Billionaire entrepreneur Gautam Adani is pushing forward with his ambitious green hydrogen project in India, even as the involvement of France-based TotalEnergies remains uncertain. In February, TotalEnergies, a major foreign investor in Adani’s conglomerate, temporarily suspended its participation in the $50 billion hydrogen initiative following concerns raised by Hindenburg Research.
Jugeshinder Singh, Chief Financial Officer at Adani Enterprises Ltd., recently reassured investors that the project would proceed independently of TotalEnergies’ equity contribution. While the memorandum of understanding between the two companies for hydrogen cooperation remains in place, the extent of TotalEnergies’ direct involvement remains unclear.
Previously, TotalEnergies had committed to acquiring a 25% stake in Adani New Industries Ltd., with the aim of supporting green hydrogen projects in India. Adani’s initial foray into green hydrogen involves a $5 billion integrated facility, encompassing manufacturing plants for wind turbines, solar modules, and renewable energy generation capacity.

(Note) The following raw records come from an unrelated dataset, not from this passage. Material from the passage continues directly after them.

Lemma linked_keys : NoDup (view_of h l).*1.
Proof.
  unfold view_of. rewrite <- list_fmap_compose. apply NoDup_fmap_2_strong; [|apply HL].
  intros e e' He He'. cbn.
  destruct (lk_list _ _ _ HL e He) as (en & Hen & _), (lk_list _ _ _ HL e' He') as (en' & Hen' & _).
  rewrite Hen, Hen'. cbn. eauto using linked_key_inj.
Qed.
End Linked.

Lemma elem_of_list_Remove e e' l : e' ∈ list_Remove e l <-> e' <> e /\ e' ∈ l.
Proof. unfold list_Remove. by rewrite list_elem_of_filter. Qed.

Lemma list_Remove_notin e l : e ∉ l -> list_Remove e l = l.
Proof. intros He. apply filter_id. set_solver. Qed.

Lemma list_Remove_split l1 e l2 : NoDup (l1 ++ e :: l2) -> list_Remove e (l1 ++ e :: l2) = l1 ++ l2.
Proof.
  intros (H1 & H2 & H3)%NoDup_app. apply NoDup_cons in H3 as [H3 _].
  unfold list_Remove. rewrite filter_app, filter_cons, decide_False by auto.
  rewrite !filter_id; [done|set_solver|set_solver].
Qed.

Lemma list_Remove_length e l : NoDup l -> e ∈ l -> S (length (list_Remove e l)) = length l.
Proof.
  intros Hnd (l1 & l2 & ->)%list_elem_of_split. rewrite list_Remove_split by done.
  rewrite !length_app. cbn. lia.
Qed.

Lemma NoDup_list_Remove e l : NoDup l -> NoDup (list_Remove e l).
Proof. apply NoDup_filter. Qed.

Lemma MoveToFront_in e l : e ∈ l -> list_MoveToFront e l = e :: list_Remove e l.
Proof. intros He. unfold list_MoveToFront. by rewrite decide_True. Qed.

Lemma MoveToFront_perm e l : NoDup l -> list_MoveToFront e l ≡ₚ l.
Proof.
  intros Hnd. unfold list_MoveToFront. case_decide as He; [|done].
  apply list_elem_of_split in He as (l1 & l2 & ->). rewrite list_Remove_split by done.
  apply Permutation_middle.
Qed.

Lemma view_of_ext h h' l :
  (forall e, e ∈ l -> h !! e = h' !! e) -> view_of h l = view_of h' l.
Proof.
  intros Hh. unfold view_of. apply list_fmap_ext. intros i e He%list_elem_of_lookup_2.
  by rewrite (Hh e He).
Qed.

Section LinkedSteps.
Context (h : gmap element lruEntry) (l : list element) (m : gmap string element).
Hypothesis HL : linked h l m.

Lemma linked_perm l' : l' ≡ₚ l -> linked h l' m.
Proof.
  intros Hp. destruct HL as [H1 H2 H3]. constructor.
  - by rewrite Hp.
  - intros e He. apply H2. by rewrite <- Hp.
  - intros k e [He Hk]%H3. split; [by rewrite Hp|done].
Qed.

Lemma linked_touch k e :
  m !! k = Some e ->
  linked h (list_MoveToFront e l) m
  /\ exists v, h !! e = Some (mkEntry k v)
     /\ view_of h (list_MoveToFront e l) = (k, v) :: Spec.remove k (view_of h l).
Proof.
  intros Hk. destruct (linked_entry _ _ _ HL k e Hk) as (v & Hv & He).
  split; [apply linked_perm, MoveToFront_perm, HL|].
  exists v. split; [done|]. rewrite MoveToFront_in by done.
  rewrite <- (linked_remove _ _ _ HL k e Hk). cbn. by rewrite Hv.
Qed.

Lemma linked_overwrite k e r :
  m !! k = Some e ->
  linked (<[e := mkEntry k r]> h) l m
  /\ view_of (<[e := mkEntry k r]> h) (list_MoveToFront e l)
     = (k, r) :: Spec.remove k (view_of h l).
Proof.
  intros Hk. destruct (linked_entry _ _ _ HL k e Hk) as (v & Hv & He). split.
  - constructor; [apply HL|..].
    + intros e' (en & Hen & Hm)%(lk_list _ _ _ HL). destruct (decide (e = e')) as [<-|Hne].
      * rewrite lookup_insert_eq. exists (mkEntry k r). done.
      * rewrite lookup_insert_ne by done. eauto.
    + intros k' e' (He' & en & Hen & Hkey)%(lk_items _ _ _ HL). split; [done|].
      destruct (decide (e = e')) as [<-|Hne].
      * rewrite lookup_insert_eq. exists (mkEntry k r). by simplify_eq.
      * rewrite lookup_insert_ne by done. eauto.
  - rewrite MoveToFront_in by done. rewrite <- (linked_remove _ _ _ HL k e Hk).
    change (view_of (<[e:=mkEntry k r]> h) (e :: list_Remove e l))
      with (let en := default (mkEntry "" zeroResponse) (<[e:=mkEntry k r]> h !! e) in
            (e_key en, e_val en) :: view_of (<[e:=mkEntry k r]> h) (list_Remove e l)).
    rewrite lookup_insert_eq. cbn. f_equal.
    apply view_of_ext. intros e' [Hne _]%elem_of_list_Remove. by rewrite lookup_insert_ne.
Qed.

Lemma linked_push k e r :
  m !! k = None -> h !! e = None ->
  linked (<[e := mkEntry k r]> h) (e :: l) (<[k := e]> m)
  /\ view_of (<[e := mkEntry k r]> h) (e :: l) = (k, r) :: view_of h l.
Proof.
  intros Hk He.
  assert (Hnew : e ∉ l). { intros (en & Hen & _)%(lk_list _ _ _ HL). congruence. }
  split.
  - constructor.
    + apply NoDup_cons. split; [done|apply HL].
    + intros e' [->|Hin]%elem_of_cons.
      * rewrite lookup_insert_eq. eexists. split; [done|]. cbn. by rewrite lookup_insert_eq.
      * rewrite lookup_insert_ne by (intros ->; done).
        apply (lk_list _ _ _ HL) in Hin as (en & Hen & Hm). exists en. split; [done|].
        rewrite lookup_insert_ne; [done|congruence].
    + intros k' e' [[<- <-]|[Hne (Hin & en & Hen & Hkey)%(lk_items _ _ _ HL)]]%lookup_insert_Some.
      * split; [by left|]. rewrite lookup_insert_eq. eauto.
      * split; [by right|]. rewrite lookup_insert_ne by (intros ->; done). eauto.
  - cbn. rewrite lookup_insert_eq. cbn. f_equal. apply view_of_ext.
    intros e' Hin. rewrite lookup_insert_ne; [done|]. by intros ->.
Qed.

Lemma linked_drop k e v :
  e ∈ l -> h !! e = Some (mkEntry k v) -> linked h (list_Remove e l) (delete k m).
Proof.
  intros He Hv. constructor; [apply NoDup_list_Remove, HL|..].
  - intros e' [Hne Hin]%elem_of_list_Remove.
    destruct (lk_list _ _ _ HL e' Hin) as (en & Hen & Hm). exists en. split; [done|].
    rewrite lookup_delete_ne; [done|]. intros ->. apply Hne.
    eapply (linked_key_inj _ _ _ HL e' e); eauto.
  - intros k' e' [Hne (Hin & en & Hen & Hkey)%(lk_items _ _ _ HL)]%lookup_delete_Some.
    split; [|eauto]. apply elem_of_list_Remove. split; [|done]. intros ->. by simplify_eq.
Qed.
End LinkedSteps.

(** ** The methods refine [Spec] and keep the cache well-formed *)

Lemma Len_with_list l c : Len (with_list l c) = Z.of_nat (length l).
Proof. done. Qed.

Lemma view_length h l : length (view_of h l) = length l.
Proof. apply length_fmap. Qed.

Ltac lru_simpl :=
  cbn [heap lruList items maxEntries stats next_element with_stats with_list from_option id
       e_key e_val setEntries Entries].

Lemma lru_wf_rebuild c h l m n st :
  linked h l m -> (forall e, is_Some (h !! e) -> (e < n)%positive) ->
  0 < maxEntries c -> Z.of_nat (length l) <= maxEntries c ->
  Entries st = Z.of_nat (length l) ->
  lru_wf (mkLru h l m (maxEntries c) st n).
Proof. intros [] ? ? ? ?. by constructor. Qed.

Lemma lru_Get_refines c now k :
  lru_wf c ->
  let '(r, c') := lru_Get c now k in
  let '(r', l') := Spec.get now k (lru_view c) in
  r = r' /\ lru_view c' = l' /\ lru_wf c' /\ lru_cap c' = lru_cap c.
Proof.
  intros Hwf. pose proof (lru_wf_linked c Hwf) as HL. unfold lru_Get, Spec.get, lru_view.
  rewrite (linked_find _ _ _ HL).
  destruct (items c !! k) as [e|] eqn:Hk.
  - destruct (linked_touch _ _ _ HL k e Hk) as (HL' & v & Hv & Hview).
    unfold entry_of. rewrite Hv. lru_simpl.
    pose proof (MoveToFront_perm e (lruList c) (wf_nodup _ Hwf)) as Hperm%Permutation_length.
    pose proof (wf_len _ Hwf). pose proof (wf_entries _ Hwf).
    unfold Len in *.
    cbn. destruct (After now (cr_expiresAt v)); split_and!; try done;
      apply lru_wf_rebuild; try apply Hwf; cbn; rewrite ?Hperm; done.
  - cbn. split_and!; try done. destruct Hwf. by constructor.
Qed.

Lemma Spec_remove_length k l : (length (Spec.remove k l) <= length l)%nat.
Proof. apply filter_length_le. Qed.

Lemma last_list_Remove e l :
  NoDup l -> last l = Some e -> list_Remove e l = take (pred (length l)) l.
Proof.
  intros Hnd (l' & ->)%last_Some. rewrite list_Remove_split by done.
  rewrite length_app, app_nil_r. cbn. replace (pred (length l' + 1)) with (length l') by lia.
  by rewrite take_app_length.
Qed.

Lemma lru_Set_refines c cell now k r ttl :
  lru_wf c ->
  let c' := lru_Set c cell now k r ttl in
  lru_view c' = Spec.set (lru_cap c) k (setExpires r (now + Spec.ttl_of cell ttl)) (lru_view c)
  /\ lru_wf c' /\ lru_cap c' = lru_cap c.
Proof.
  intros Hwf. pose proof (lru_wf_linked c Hwf) as HL.
  pose proof (wf_len _ Hwf) as Hlen. pose proof (wf_max _ Hwf) as Hmax. unfold Len in Hlen.
  unfold lru_Set. fold (Spec.ttl_of cell ttl). set (r' := setExpires r (now + Spec.ttl_of cell ttl)).
  unfold Spec.set, lru_cap, lru_view.
  destruct (items c !! k) as [e|] eqn:Hk.
  - destruct (linked_entry _ _ _ HL k e Hk) as (v & Hv & He).
    destruct (linked_overwrite _ _ _ HL k e r' Hk) as [HL' Hview].
    unfold entry_of. rewrite Hv. lru_simpl.
    pose proof (MoveToFront_perm e (lruList c) (wf_nodup _ Hwf)) as Hperm.
    rewrite Hview. split_and!; [|apply lru_wf_rebuild; lru_simpl|done].
    + rewrite take_ge; [done|]. rewrite <- Hview, view_length, Hperm. lia.
    + eapply linked_perm; [exact HL'|done].
    + intros e' [<-|[_ ?]]%lookup_insert_is_Some; [|by apply Hwf].
      apply Hwf. eauto.
    + done.
    + rewrite Hperm. done.
    + done.
  - set (e := next_element c).
    assert (Hfresh : heap c !! e = None).
    { destruct (heap c !! e) as [x|] eqn:Hx; [|done].
      assert (e < e)%positive by (apply (wf_fresh _ Hwf); eauto). lia. }
    destruct (linked_push _ _ _ HL k e r' Hk Hfresh) as [HL' Hview].
    assert (Hfr : forall e', is_Some (<[e:=mkEntry k r']> (heap c) !! e') -> (e' < Pos.succ e)%positive).
    { intros e' [->|[_ Hs]]%lookup_insert_is_Some; [lia|]. apply (wf_fresh _ Hwf) in Hs. lia. }
    rewrite (linked_remove_absent _ _ _ HL k Hk). rewrite <- Hview.
    unfold Len. lru_simpl.
    destruct (Z.ltb_spec (maxEntries c) (Z.of_nat (length (e :: lruList c)))) as [Hover|Hfit].
    + unfold removeOldest. cbn [lruList].
      destruct (last (e :: lruList c)) as [old|] eqn:Hold; [|by apply last_None in Hold].
      pose proof (last_list_Remove old _ (lk_nodup _ _ _ HL') Hold) as Hrem.
      assert (Hin : old ∈ e :: lruList c) by (apply last_Some_elem_of; done).
      destruct (lk_list _ _ _ HL' old Hin) as ([ko vo] & Hko & _).
      unfold removeElement, entry_of. cbn [heap lruList items maxEntries stats next_element].
      rewrite Hko. lru_simpl.
      assert (Hsz : length (list_Remove old (e :: lruList c)) = Z.to_nat (maxEntries c)).
      { pose proof (list_Remove_length old _ (lk_nodup _ _ _ HL') Hin). cbn [length] in *. lia. }
      split_and!; [|apply lru_wf_rebuild; lru_simpl|done].
      * lru_simpl. rewrite Hrem. unfold view_of. rewrite fmap_take.
        f_equal. cbn [length pred] in *. lia.
      * eapply linked_drop; eauto.
      * done.
      * done.
      * rewrite Hsz. lia.
      * done.
    + cbn [length] in Hfit. split_and!; [|apply lru_wf_rebuild; lru_simpl|done]; try done.
      lru_simpl. rewrite take_ge; [done|]. rewrite view_length. cbn [length]. lia.
Qed.

Lemma lru_Delete_refines c k :
  lru_wf c ->
  lru_view (lru_Delete c k) = Spec.remove k (lru_view c)
  /\ lru_wf (lru_Delete c k) /\ lru_cap (lru_Delete c k) = lru_cap c.
Proof.
  intros Hwf. pose proof (lru_wf_linked c Hwf) as HL.
  pose proof (wf_len _ Hwf) as Hlen. unfold Len in Hlen.
  unfold lru_Delete, lru_view. destruct (items c !! k) as [e|] eqn:Hk.
  - destruct (linked_entry _ _ _ HL k e Hk) as (v & Hv & He).
    pose proof (list_Remove_length e _ (wf_nodup _ Hwf) He).
    unfold removeElement, entry_of. rewrite Hv. lru_simpl.
    split_and!; [|apply lru_wf_rebuild; lru_simpl|done].
    + by apply (linked_remove _ _ _ HL).
    + by eapply linked_drop.
    + apply Hwf.
    + apply Hwf.
    + lia.
    + done.
  - split_and!; [|done..]. by rewrite (linked_remove_absent _ _ _ HL k Hk).
Qed.

Lemma linked_empty h : linked h [] ∅.
Proof.
  constructor; [constructor|by intros e ?%not_elem_of_nil|].
  intros k e He. by rewrite lookup_empty in He.
Qed.

Lemma lru_Purge_refines c :
  lru_wf c ->
  lru_view (lru_Purge c) = [] /\ lru_wf (lru_Purge c) /\ lru_cap (lru_Purge c) = lru_cap c.
Proof.
  intros Hwf. split_and!; [done| |done]. pose proof (wf_max _ Hwf).
  apply lru_wf_rebuild; [apply linked_empty|apply Hwf|done|cbn; lia|done].
Qed.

Despite the uncertainty surrounding TotalEnergies’ participation, Adani Enterprises is determined to move ahead with its hydrogen venture. The company plans to invest approximately $300 million in the hydrogen business in the current fiscal year, with increasing investments anticipated in the following years. Adani Enterprises has allocated a total capital investment of $3.7 billion for the year.
TotalEnergies, which holds a substantial $3.1 billion investment in the Adani group, decided to await the outcome of an audit initiated by the conglomerate in response to allegations of accounting and financial misconduct raised by Hindenburg Research.
In their initial partnership announced in June 2022, Adani New Industries Ltd. was expected to contribute its knowledge of the Indian market, execution capabilities, operational excellence, and capital management philosophy. In contrast, TotalEnergies was set to bring its global market insights, credit enhancement capabilities, financial strength, and expertise in underlying technologies to lower financing costs.
Adani’s green hydrogen production plans extend to manufacturing downstream products such as ammonia, urea, methanol, and ethanol at its Khavda and Mundra SEZ facilities. With a significant land bank of 71,000 acres and a high renewable energy resource potential, the Khavda site is poised for substantial renewable deployment, with a target of 20 GW.
By using alkaline and PEM electrolysis processes, Adani Enterprises aims to produce 2.5 million tonnes of green hydrogen annually by FY31 at the Khavda facility.
Despite challenges such as a decline in revenue due to corrections in coal prices, Adani Enterprises remains committed to advancing its green hydrogen project, symbolizing a significant shift toward sustainable energy in India’s industrial landscape.